Sarah Severit (Foto) ist 27 Jahre alt und lebt mit ihrem Partner und ihrer Hovawarthündin Frieda im schönen Bad Bramstedt. 2017 kamen ihre Eltern mit Anton von der Kreideküste auf den Hovawart. 2019 zog Sarah nach und Junghündin Frieda ein. Für die älteren Hunde der Vorbesitzer war die Kleine zu lebhaft und spielte zu körperbezogen. Der früheren Besitzerin war empfohlen worden, die Hunde zu trennen. Ein Glücksfall für Sarah, die die wilde Hummel sehr zu schätzen weiß.  Die Hunde begleiten sie zur Arbeit und sind auch sonst überall dabei und für jeden Spaß zu haben, ob im Urlaub, im Reitstall oder bei Spaziergängen. Für die sportliche Auslastung der beiden ist Sarah zuständig. Sie trainiert Anton und Frieda im Mantrailing und im Obedience.


Anmerkung von Judith Lohaus, einer erfahrenen Mantrailerin:

Sarahs Einsatz und Hilfsbereitschaft sind bewundernswert. Nicht jede Hundeführerin springt abends vom Sofa und rennt bis spät in die Nacht für einen fremden Hund durch Wald und Feld. Aber sie alle haben auch ein Riesenglück gehabt.
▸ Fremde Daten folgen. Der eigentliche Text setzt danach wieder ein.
Lemma process_interfaces_flat (L : string) (st : SynthState) (nd : NeighborsDict) :
  process_interfaces names unr L st nd
  = foldl (visit names unr) st (iface ← nd; nb ← iface.2; [(L, iface.1, nb)]).
Proof.
  unfold process_interfaces. revert st.
  induction nd as [|[li nbs] nd IH]; intros st; [done|].
  rewrite bind_cons, foldl_app. simpl. rewrite IH. f_equal.
  clear. revert st. induction nbs as [|nb nbs IH]; intros st; [done|].
  simpl. apply IH.
Qed.

Lemma process_devices_flat (st : SynthState) (data : LinksData) :
  process_devices names unr st data = foldl (visit names unr) st (active_records unr data).
Proof.
  unfold process_devices, active_records. revert st.
  induction data as [|[L nd] data IH]; intros st; [done|].
  rewrite bind_cons, foldl_app. simpl. rewrite IH. f_equal.
  destruct (bool_decide (L ∈ unr)); [done|].
  apply process_interfaces_flat.
Qed.

Lemma visit_candidate (st : SynthState) (r : string * string * NeighborInfo) :
  visit names unr st r =
  match candidate_link names unr r with
  | None => st
  | Some l =>
      if bool_decide (link_tuple l ∈ processed_links st) then st
      else {| processed_links := {[ link_tuple l ]} ∪ processed_links st;
              final_links := final_links st ++ [l] |}
  end.
Proof.
  unfold visit, process_neighbor, candidate_link.
  destruct (resolve_neighbor names (hostname r.2)) as [c|]; [|done].
  destruct (bool_decide (c = EmptyString) || bool_decide (c ∈ unr)); [done|].
  by destruct (negb (contains "eth" (map_interface node_template_name r.1.2))
            || negb (contains "eth" (map_interface node_template_name (port r.2)))).
Qed.

Lemma keys_agree_init : keys_agree init_state.
Proof. split; [|constructor]. intros k. simpl. set_solver. Qed.

Lemma keys_agree_visit (st : SynthState) (r : string * string * NeighborInfo) :
  keys_agree st → keys_agree (visit names unr st r).
Proof.
  intros [Hk Hnd]. rewrite visit_candidate.
  destruct (candidate_link names unr r) as [l|]; [|done].
  case_bool_decide as Hin; [done|]. split; simpl.
  - intros k. rewrite fmap_app, elem_of_app, elem_of_union, Hk. simpl.
    rewrite elem_of_singleton, list_elem_of_singleton. tauto.
  - rewrite fmap_app. apply NoDup_app. split; [done|]. split.
    + intros k Hk1 Hk2. simpl in Hk2. apply list_elem_of_singleton in Hk2.
      subst. by apply Hin, Hk.
    + simpl. apply NoDup_singleton.
Qed.

Lemma keys_agree_foldl (rs : list (string * string * NeighborInfo)) (st : SynthState) :
  keys_agree st → keys_agree (foldl (visit names unr) st rs).
Proof.
  revert st. induction rs as [|r rs IH]; intros st H; [done|].
  simpl. by apply IH, keys_agree_visit.
Qed.

(** Every link of the result is the candidate of a visited record. *)
Lemma final_links_origin (rs : list (string * string * NeighborInfo)) (l : Link) :
  l ∈ final_links (foldl (visit names unr) init_state rs) →
  ∃ r, r ∈ rs ∧ candidate_link names unr r = Some l.
Proof.
  induction rs as [|r rs IH] using rev_ind; [by intros ?%elem_of_nil|].
  rewrite foldl_snoc, visit_candidate.
  destruct (candidate_link names unr r) as [l'|] eqn:Hc.
  - case_bool_decide.
    + intros (r' & ? & ?)%IH. exists r'. rewrite elem_of_app. auto.
    + simpl. rewrite elem_of_app, list_elem_of_singleton.
      intros [(r' & ? & ?)%IH| ->].
      * exists r'. rewrite elem_of_app. auto.
      * exists r. rewrite elem_of_app, list_elem_of_singleton. auto.
  - intros (r' & ? & ?)%IH. exists r'. rewrite elem_of_app. auto.
Qed.

(** Keys are never forgotten. *)
Lemma processed_links_grow (rs : list (string * string * NeighborInfo))
    (st : SynthState) (k : string * string) :
  k ∈ processed_links st → k ∈ processed_links (foldl (visit names unr) st rs).
Proof.
  revert st. induction rs as [|r rs IH]; intros st Hk; [done|].
  simpl. apply IH. rewrite visit_candidate.
  destruct (candidate_link names unr r); [|done].
  case_bool_decide; [done|]. simpl. set_solver.
Qed.

(** The key of every visited record that passes the tests is recorded. *)
Lemma candidate_recorded (rs : list (string * string * NeighborInfo))
    (st : SynthState) (r : string * string * NeighborInfo) (l : Link) :
  r ∈ rs → candidate_link names unr r = Some l →
  link_tuple l ∈ processed_links (foldl (visit names unr) st rs).
Proof.
  revert st. induction rs as [|r' rs IH]; intros st Hr Hc.
  { by apply elem_of_nil in Hr. }
  apply elem_of_cons in Hr as [->|Hr]; simpl; [|by apply IH].
  apply processed_links_grow. rewrite visit_candidate, Hc.
  case_bool_decide; [done|]. simpl. set_solver.
Qed.

End SynthesisFacts.

Section UnorderedPairs.

Lemma sorted2_swap (a b : string) : sorted2 (a, b) = sorted2 (b, a).
Proof.
  unfold sorted2, String.ltb. simpl.
  rewrite (String.compare_antisym a b).
  destruct (String.compare b a) eqn:E; simpl; try done.
  apply String.compare_eq_iff in E. by subst.
Qed.

Lemma endpoint_set_cases (a b c d : string) :
  endpoint_set (a, b) = endpoint_set (c, d) ↔
  (a = c ∧ b = d) ∨ (a = d ∧ b = c).
Proof.
  unfold endpoint_set. simpl. split.
  - intros H.
    assert (∀ x, x = a ∨ x = b ↔ x = c ∨ x = d) as Hx.
    { intros x.
      assert (x ∈ ({[a; b]} : gset string) ↔ x ∈ ({[c; d]} : gset string)) as Hm
        by (by rewrite H).
      by rewrite !elem_of_union, !elem_of_singleton in Hm. }
    destruct (proj1 (Hx a)) as [->| ->]; [by left|..].
    + destruct (proj2 (Hx d)) as [->| ->]; [by right|..]; auto.
      destruct (proj1 (Hx b)) as [->| ->]; auto.
    + destruct (proj2 (Hx c)) as [->| ->]; [by left|..]; auto.
      destruct (proj1 (Hx b)) as [->| ->]; auto.
  - intros [[-> ->]|[-> ->]]; [done|]. apply set_eq. intros x.
    rewrite !elem_of_union, !elem_of_singleton. tauto.
Qed.

(** The sorted pair is a faithful key for the unordered pair. *)
Lemma sorted2_endpoint_set (p q : string * string) :
  sorted2 p = sorted2 q ↔ endpoint_set p = endpoint_set q.
Proof.
  destruct p as [a b], q as [c d]. rewrite endpoint_set_cases. split.
  - unfold sorted2. simpl.
    destruct (String.ltb b a), (String.ltb d c); intros [= -> ->]; auto.
  - intros [[-> ->]|[-> ->]]; [done|]. apply sorted2_swap.
Qed.

Lemma link_tuple_endpoint_set (l1 l2 : Link) :
  link_tuple l1 = link_tuple l2 ↔
  endpoint_set (endpoints l1) = endpoint_set (endpoints l2).
Proof. apply sorted2_endpoint_set. Qed.

Lemma no_entry_without_key (ls : list Link) (e0 : string * string) :
  sorted2 e0 ∉ link_tuple <$> ls →
  filter (λ e, endpoint_set e = endpoint_set e0) (endpoints <$> ls) = [].
Proof.
  induction ls as [|l ls IH]; [done|]. rewrite fmap_cons, not_elem_of_cons.
  intros [Hne Hnin]. rewrite fmap_cons, filter_cons.
  case_decide as Heq; [|by apply IH].
  destruct Hne. symmetry. by apply sorted2_endpoint_set.
Qed.

Lemma one_entry_per_key (ls : list Link) (e0 : string * string) :
  NoDup (link_tuple <$> ls) → sorted2 e0 ∈ link_tuple <$> ls →
  length (filter (λ e, endpoint_set e = endpoint_set e0) (endpoints <$> ls)) = 1.
Proof.
  induction ls as [|l ls IH]; [by intros _ ?%elem_of_nil|].
  rewrite !fmap_cons, NoDup_cons, elem_of_cons, filter_cons.
  intros [Hnin Hnd] Hin. case_decide as Heq.
  - apply sorted2_endpoint_set in Heq. unfold link_tuple in Hnin at 1.
    rewrite Heq in Hnin. by rewrite no_entry_without_key.
  - destruct Hin as [Hk|Hin]; [|by apply IH].
    destruct Heq. symmetry. by apply sorted2_endpoint_set.
Qed.

End UnorderedPairs.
Ein gut ausgebildeter Suchhund arbeitet maximal 20 Minuten, und dann ist Feierabend. Die nötige Konzentration und auch die körperliche Leistung bei der Nasenarbeit sind enorm, auch wenn es nicht so aussieht. Bei der Sucharbeit steigt die Körpertemperatur des Hundes um 2 Grad an.
Auch der Hundeführer braucht all seine Konzentration und übersieht womöglich wichtige Signale seines Hundes. Daher ist es immer gut, wenn dieser bei der Suche von einem back up, also einem Suchhelfer, unterstützt und begleitet wird.
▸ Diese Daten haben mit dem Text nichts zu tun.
(** X13.  The two sinks only grow: over any run the output sink receives
    nothing but whole lines of the form ["[name] text"] with a newline, each
    in a write of its own, and the error sink nothing but error messages
    with a newline; what was written stays as it was. *)
Theorem run_sinks_append_only (sched : list Action) (s s' : Sys) :
  run sched s = Ok s' ->
  exists out errs,
    stdout s' = stdout s ++ out /\
    Forall (fun chunk => exists d text, chunk = formatLine d text) out /\
    stderr s' = stderr s ++ errs /\
    Forall (fun chunk => exists err, chunk = formatErr err) errs.
Proof.
  revert s. induction sched as [|act sched IH]; intros s H; cbn in H.
  - injection H as <-. exists [], []. rewrite !app_nil_r. auto.
  - destruct (step act s) as [s1|msg] eqn:Hstep; [|discriminate]. cbn in H.
    destruct (IH s1 H) as (out & errs & Hout & Fout & Herr & Ferr).
    destruct (step_outputs act s s1 Hstep) as [Ho He].
    assert (exists out', stdout s' = stdout s ++ out' /\
              Forall (fun chunk => exists d text, chunk = formatLine d text) out')
      as (out' & Hout' & Fout').
    { destruct Ho as [Ho | (d & text & Ho)]; rewrite Ho in Hout.
      - exists out. auto.
      - exists (formatLine d text :: out). rewrite <- app_assoc in Hout.
        split; [exact Hout|]. constructor; eauto. }
    assert (exists errs', stderr s' = stderr s ++ errs' /\
              Forall (fun chunk => exists err, chunk = formatErr err) errs')
      as (errs' & Herr' & Ferr').
    { destruct He as [He | (err & He)]; rewrite He in Herr.
      - exists errs. auto.
      - exists (formatErr err :: errs). rewrite <- app_assoc in Herr.
        split; [exact Herr|]. constructor; eauto. }
    exists out', errs'. auto.
Qed.

Lemma Tail_run_sinks_witness :
  exists out errs,
    stdout (doScan 1 (Some "pushed") twoAttached) = stdout NewTail ++ out /\
    stderr (doScan 1 (Some "pushed") twoAttached) = stderr NewTail ++ errs.
Proof.
  destruct (run_sinks_append_only
              [CallStart "ns" "pod" "step-build"; CallStart "ns" "pod" "step-push";
               Open 1 None; Scan 1 (Some "pushed")]
              NewTail (doScan 1 (Some "pushed") twoAttached) eq_refl)
    as (out & errs & Hout & _ & Herr & _).
  exists out, errs. split; [exact Hout | exact Herr].
Defined.

Lemma set_atts_set_atts (l l' : list Attachment) (s : Sys) :
  set_atts l (set_atts l' s) = set_atts l s.
Proof. reflexivity. Qed.

Lemma run_closers (todo : list Attachment) :
  forall (done : list Attachment) (s : Sys),
    chan_closed (stopCh s) = true ->
    run (Closer <$> seq (length done) (length todo)) (set_atts (done ++ todo) s)
    = Ok (set_atts (done ++ (closeIfPending <$> todo)) s).
Proof.
  induction todo as [|a todo IH]; intros done s Hc; [reflexivity|].
  cbn [length seq fmap list_fmap run step bind].
  assert (Hstep : doCloser (length done) (set_atts (done ++ a :: todo) s)
                  = set_atts (done ++ closeIfPending a :: todo) s).
  { unfold doCloser. cbn [atts set_atts stopCh].
    rewrite list_lookup_middle by reflexivity.
    unfold closeIfPending, recvReady. rewrite Hc.
    destruct (closer a) eqn:Hcl; try reflexivity.
    rewrite insert_app_r_alt by lia. rewrite Nat.sub_diag. reflexivity. }
  rewrite Hstep.
  replace (done ++ closeIfPending a :: todo)
    with ((done ++ [closeIfPending a]) ++ todo) by (rewrite <- app_assoc; reflexivity).
  replace (S (length done)) with (length (done ++ [closeIfPending a]))
    by (rewrite length_app; cbn; lia).
  rewrite IH by exact Hc.
  rewrite <- app_assoc. reflexivity.
Qed.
Bei der Suche nach verletzten und ängstlichen Hunden muss man immer sehr vorsichtig vorgehen. Denn der zu suchende Hund hört und riecht einen als Suchteam viel eher, und womöglich versetzt man ihn in Panik und treibt ihn nur weiter vor sich her. Alma ist ja genau dann aus dem Gebüsch hervor gekommen, als es ruhiger wurde.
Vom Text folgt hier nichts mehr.